Mechanism to detect kernel hang at bootup

August 31, 2025 — BarryK

This is an unresolved problem in Easy Excalibur; random hang at bootup. It gets to displaying "Loading kernel modules...", which is inside /etc/rc.d/rc.sysinit, and that's it, stuck there.

The kernel has a mechanism to detect hung processes, described here:

https://blog.cloudflare.com/es-la/searching-for-the-cause-of-hung-tasks-in-the-linux-kernel/

So, I have compiled the 6.12.44 kernel with this configuration, in the "Kernel hacking -> Debug Oops, Lockups and Hangs" section:

CONFIG_DETECT_HUNG_TASK=y
CONFIG_DEFAULT_HUNG_TASK_TIMEOUT=60
# CONFIG_BOOTPARAM_HUNG_TASK_PANIC is not set

In /etc/rc.d/rc.sysinit, inserted this at line 636:

#20250831 if rc.sysinit completes, renamed to .sysinit.log see further down...
syslogd -O /mnt/wkg/.syslogd.log.${$}
klogd

Then much later in the script:

#20250831
killall klogd
killall syslogd
mv -f /mnt/wkg/.syslogd.log.${$} /mnt/wkg/.syslogd.log
#...see /etc/init.d/00sys_logger

If the kernel hangs in between those two, then wait several seconds, then after another reboot, that /mnt/wkg/.syslogd.log.${$} will still exist. This is the kernel log, and can be studied for hanging or timeout reports.

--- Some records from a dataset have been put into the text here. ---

Lemma entry_of_coeff {V} (d : V) (m : Sparse.matrix V) i j :
  Sparse.coeff d m i j <> d ->
  In (j, Sparse.coeff d m i j) (Sparse.row m i).
Proof.
  unfold Sparse.coeff. intros H.
  destruct (find (fun e => Sparse.coord_eqb (fst e) (i, j)) (Sparse.data m))
    as [[p v]|] eqn:E; [|congruence].
  apply find_some in E. destruct E as [Hin Heq]. simpl in *.
  apply SparseFacts.coord_eqb_eq in Heq. subst p.
  unfold Sparse.row. apply in_map_iff. exists ((i, j), v). split; [reflexivity|].
  apply filter_In. split; [exact Hin|]. simpl. apply Z.eqb_refl.
Qed.

Lemma coeff_of_row_entry {V} (d : V) (m : Sparse.matrix V) i j v :
  Sparse.canonical (Sparse.data m) ->
  In (j, v) (Sparse.row m i) -> Sparse.coeff d m i j = v.
Proof.
  intros Hcan Hin. unfold Sparse.row in Hin. apply in_map_iff in Hin.
  destruct Hin as [[[r c] w] [Heq Hin]]. apply filter_In in Hin.
  destruct Hin as [Hin Hr]. simpl in *. apply Z.eqb_eq in Hr.
  inversion Heq; subst.
  exact (coeff_of_entry d m (i, j) v Hcan Hin).
Qed.

(* ------------------------------------------------------------------ *)
(** * The transition function *)

Lemma Trans_found A q e :
  Trans A q e <> -1 ->
  ContainsTrans A q e = true /\
  exists v, find (fun qiter => EventsSet.test (snd qiter) e)
                 (Sparse.row (graph_ A) q) = Some (Trans A q e, v).
Proof.
  unfold Trans, ContainsTrans.
  destruct (EventsSet.test (vec_get EventsSet.empty (states_events_ A) q) e);
    simpl; [|congruence].
  destruct (find _ (Sparse.row (graph_ A) q)) as [[j v]|]; [|congruence].
  intros _. split; [reflexivity|]. now exists v.
Qed.

Lemma Trans_label A q e :
  Sparse.canonical (Sparse.data (graph_ A)) ->
  Trans A q e <> -1 ->
  EventsSet.test (label A q (Trans A q e)) e = true.
Proof.
  intros Hcan Hne. destruct (Trans_found A q e Hne) as [_ [v Hf]].
  apply find_some in Hf. destruct Hf as [Hin Ht]. simpl in Ht.
  now rewrite (label_of_entry A q _ v Hcan Hin).
Qed.

(** X11. On an automaton in compressed form whose transitions join states
    and whose forward summary is the union of the labels of the out-edges,
    [Trans] returns a state exactly when [ContainsTrans] answers true; the
    state returned is then a successor of [q] on [e], and the
    lowest-numbered one. *)
Theorem Trans_lowest_successor (A : DESystem) (q : Z) (e : ScalarType) :
  Sparse.canonical (Sparse.data (graph_ A)) ->
  graph_in_range A -> forward_summary_ok A ->
  (Trans A q e <> -1 <-> ContainsTrans A q e = true) /\
  (Trans A q e <> -1 ->
   EventsSet.test (label A q (Trans A q e)) e = true /\
   forall j, EventsSet.test (label A q j) e = true -> Trans A q e <= j).
Proof.
  intros Hcan Hrange Hsum. split.
  - split.
    + intros H. now destruct (Trans_found A q e H).
    + intros H. pose proof (Trans_in_range A q e Hrange Hsum H) as Hr.
      unfold in_range in Hr. lia.
  - intros Hne. split; [now apply Trans_label|].
    intros j Hj. destruct (Trans_found A q e Hne) as [_ [v Hf]].
    assert (Hl : label A q j <> EventsSet.empty)
      by (eapply test_true_not_empty; exact Hj).
    apply entry_of_label in Hl.
    exact (find_sorted_least _ _ _ (row_sorted (graph_ A) q Hcan) Hf
             (j, label A q j) Hl Hj).
Qed.

Lemma Trans_lowest_successor_witness :
  Trans Scenarios.scenario_B 0 Scenarios.g <> -1 /\
  EventsSet.test
    (label Scenarios.scenario_B 0 (Trans Scenarios.scenario_B 0 Scenarios.g))
    Scenarios.g = true.
Proof.
  assert (Hne : Trans Scenarios.scenario_B 0 Scenarios.g <> -1)
    by (vm_compute; discriminate).
  split; [exact Hne|].
  exact (proj1 (proj2 (Trans_lowest_successor Scenarios.scenario_B 0 Scenarios.g
                         (bok_canonical _ built_ok_scenario_B)
                         (bok_range _ built_ok_scenario_B)
                         (bok_summary _ built_ok_scenario_B)) Hne)).
Defined.

(* ------------------------------------------------------------------ *)
(** * The transposed graph *)

Lemma find_transposed {V} (r c : Z) (es : list (Sparse.coord * V)) :
  forall acc,
    Sparse.canonical acc -> NoDup (map fst es) ->
    option_map snd
      (find (fun e => Sparse.coord_eqb (fst e) (r, c))
            (fold_left
               (fun acc e => Sparse.put (fun _ x => x) acc
                                        (snd (fst e), fst (fst e)) (snd e))
               es acc)) =
    match find (fun e => Sparse.coord_eqb (fst e) (c, r)) es with
    | Some e => Some (snd e)
    | None => option_map snd (find (fun e => Sparse.coord_eqb (fst e) (r, c)) acc)
    end.
Proof.
  induction es as [|[[a b] v] es IH]; intros acc Hacc Hnd; simpl; [reflexivity|].
  inversion Hnd as [|? ? Hnin Hnd']; subst.
  rewrite IH by (try apply SparseFacts.canonical_put; assumption).
  unfold Sparse.coord_eqb at 3. simpl.
  destruct (Z.eqb_spec a c) as [->|Hac]; simpl.
  - destruct (Z.eqb_spec b r) as [->|Hbr]; simpl.
    + destruct (find (fun e => Sparse.coord_eqb (fst e) (c, r)) es)
        as [[p w]|] eqn:E.
      * exfalso. apply find_some in E. destruct E as [Hin Heq]. simpl in Heq.
        apply SparseFacts.coord_eqb_eq in Heq. subst p.
        apply Hnin. now apply (in_map fst) in Hin.
      * rewrite SparseFacts.find_put_same by exact Hacc.
        destruct (find _ acc); reflexivity.
    + rewrite SparseFacts.find_put_other by congruence. reflexivity.
  - rewrite SparseFacts.find_put_other by congruence. reflexivity.
Qed.

Lemma coeff_transpose {V} (d : V) (m : Sparse.matrix V) r c :
  Sparse.canonical (Sparse.data m) ->
  Sparse.coeff d (Sparse.transpose m) r c = Sparse.coeff d m c r.
Proof.
  intros Hcan. unfold Sparse.coeff, Sparse.transpose. cbn [Sparse.data].
  pose proof (find_transposed r c (Sparse.data m) [] SparseFacts.canonical_nil
                (SparseFacts.canonical_NoDup _ Hcan)) as H.
  simpl in H.
  match type of H with
  | option_map snd ?a = match ?b with _ => _ end =>
      change (match a with Some e => snd e | None => d end =
              match b with Some e => snd e | None => d end);
      destruct a, b; simpl in H; congruence
  end.
Qed.

(* ------------------------------------------------------------------ *)
(** * The inverse transition function *)

Lemma GetInvStateEvents_nth A q :
  inverse_table_ok A -> in_range A q ->
  nth_error (inv_states_events_ A) (Z.to_nat q) = Some (GetInvStateEvents A q).
Proof.
  intros Hlen Hq. unfold inverse_table_ok in Hlen. unfold in_range in Hq.
  unfold GetInvStateEvents, vec_get.
  destruct (Z.ltb_spec q 0); [lia|].
  apply nth_error_nth'. lia.
Qed.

I also edited /etc/init.d/00sys_logger, which will execute only if execution gets past that above second code block:

#!/bin/sh

case $1 in
 start)
  #20250831 .syslogd.log created in /etc/rc.d/rc.sysinit
  if [ -f /mnt/wkg/.syslogd.log ];then
   cat /mnt/wkg/.syslogd.log > /var/log/messages
  fi
  syslogd #writes to /var/log/messages
  klogd
 ;;
 stop)
  killall klogd
  killall syslogd
 ;;
esac

...the second startup of syslogd and klogd will append to /var/log/messages.

My Lenovo PC has not hung at bootup for at least a week, and I thought, hey, when will it happen again. Well, serendipity, rebooted after setting up the above, and it hung, right at "Loading kernel modules...".

I rebooted, and booted up Easy Scarthgap, just to be cautious not to modify that /mnt/wkg/.syslogd.${$} (where that $$ is 335 in my case), looked at the file, and very interesting, just keeps repeating this, over and over:

Aug 30 22:03:45 (none) daemon.warn kernel: [ 1271.605276] udevd[420]: slow: 'ata_id --export /dev/sr0' [475]
Aug 30 22:03:46 (none) daemon.err kernel: [ 1272.606540] udevd[420]: timeout: killing 'ata_id --export /dev/sr0' [475]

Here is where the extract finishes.